- The Washington Times - Tuesday, January 4, 2022

China is expanding a network of more than 95 port facilities around the world and is working to establish a system of overseas military bases that analysts say will support Chinese President Xi Jinping’s announced ambition for global dominance.

The port network is part of Mr. Xi’s Belt and Road Initiative, a multitrillion-dollar infrastructure and development program that Beijing has been pushing for nearly a decade in an effort to cement its status as an economic superpower and win support in the developing world for China’s brand of communism.

The latest addition to the network will likely be in Cuba, which also is ruled by a fraternal communist regime. China announced on Dec. 24 an agreement with Havana to cooperate on Cuban infrastructure development. No details were disclosed, but the agreement was hailed as part of the Belt and Road Initiative.

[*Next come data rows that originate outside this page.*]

Definition updateEvaluatedStates (lastChecksum : option bytes)
  : op (StateMerkleTree.t * ReceiptMerkleTree.t) := fun m =>
  match blockState m, receiptState m with
  | None, _ => (m, Throw BlockStateNotFound)
  | _, None => (m, Throw ReceiptStateNotFound)
  | Some s, Some r =>
      match updateReceiptState lastChecksum r with
      | (r, Throw e) => (set_states (Some s) (Some r) m, Throw e)
      | (r, Ok _) =>
          match StateMerkleTree.freeze s with
          | (s, Throw e) => (set_states (Some s) (Some r) m, Throw (MerkleError e))
          | (s, Ok _) =>
              match saveBlockStateChanges s (set_states (Some s) (Some r) m) with
              | (m, Throw e) => (m, Throw e)
              | (m, Ok _) => (set_states None None m, Ok (s, r))
              end
          end
      end
  end.

(** ** What the contracts are given *)

(** Pointers and values in their numeric form (BufferHelper). *)
Definition number (kv : Z * option ProvenMemoryValue) : Z * option Z :=
  (kv.1, match kv.2 with Some v => Some (uint8ArrayToPointer (pm_value v)) | None => None end).
Definition numbers (p : list (Address * list (Z * option ProvenMemoryValue))) : list (Address * list (Z * option Z)) :=
  map (fun al => (al.1, map number al.2)) p.

(** The storage of the block for the contracts; what else they ask is answered by
    [base].  The caches are not threaded through an evaluation: reads do not
    depend on them (VMManagerFacts). *)
Definition manager_host (message_of : manager_error → string) (base : VMHost) (m : t) : VMHost := {|
  host_getStorage := fun a k =>
    match (getStorage a k (height m) false m).2 with
    | Ok o => Ok (uint8ArrayToValue <$> o)
    | Throw e => Throw (message_of e)
    end;
  host_getStorageMultiple := fun l =>
    match (getStorageMultiple l (height m) m).2 with
    | Ok o => Ok (numbers <$> o)
    | Throw e => Throw (message_of e)
    end;
  host_getContract := @host_getContract _ _ base;
  host_isContract := @host_isContract _ _ base;
  host_inContractCache := @host_inContractCache _ _ base;
  host_contractExists := @host_contractExists _ _ base;
  host_generateAddress := @host_generateAddress _ _ base;
  host_deployContract := @host_deployContract _ _ base;
  host_getMLDSAPublicKey := @host_getMLDSAPublicKey _ _ base;
  host_getBlockHash := @host_getBlockHash _ _ base
|}.

(** ** Running the transactions *)

(** What is read of a transaction; [msgSender] is [msgSender || from]. *)
Record InteractionTransaction : Type := mkInteraction {
  tx_contractAddress : string;
  tx_gasSatFee : Z;
  tx_msgSender : Address;
  tx_calldata : bytes;
  tx_preloadStorageList : option (list (Address * list Z));
  tx_specialSettings : option SpecialContract
}.

Record DeploymentTransaction : Type := mkDeployment {
  dt_information : ContractInformation;
  dt_gasSatFee : Z;
  dt_from : Address;
  dt_calldata : bytes;
  dt_preloadStorageList : option (list (Address * list Z))
}.

Section Running.
Context (SAT_TO_GAS_RATIO TRANSACTION_MAX_GAS COLD_STORAGE_LOAD : Z) (K : VMConstants)
  (instantiate : ContractInformation → entry → Address → Z → Z → Z → bytes → instance)
  (message_of : manager_error → string) (base : VMHost) (contractAddressAt : string → option Address).

(** The calls and deployments that can be nested, and one. *)
Definition call_fuel : nat :=
  S (Z.to_nat (MAXIMUM_CALL_DEPTH TX) + Z.to_nat (MAXIMUM_DEPLOYMENT_DEPTH TX)).

Definition getGasTracker (maxGas usedGas : Z) (special : option SpecialContract) : result manager_error GasTracker.t :=
  match GasTracker.setGasUsed TRANSACTION_MAX_GAS (GasTracker.construct TRANSACTION_MAX_GAS maxGas special)
          usedGas 0 true None with
  | (g, Ok _) => Ok g
  | (_, Throw e) => Throw (GasError e)
  end.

China experts say the agreement marked a significant milestone in Beijing’s plan to build a global empire of commercial ports and military bases, including several others expected to be established close to U.S. shores.

One U.S. official described the global port network as a dual-use system to serve civilian and military needs. Work is being carried out under the 21st Century Maritime Silk Road, a subset of the Belt and Road Initiative, which seeks to revive the ancient Silk Road trade routes connecting China with the rest of the world.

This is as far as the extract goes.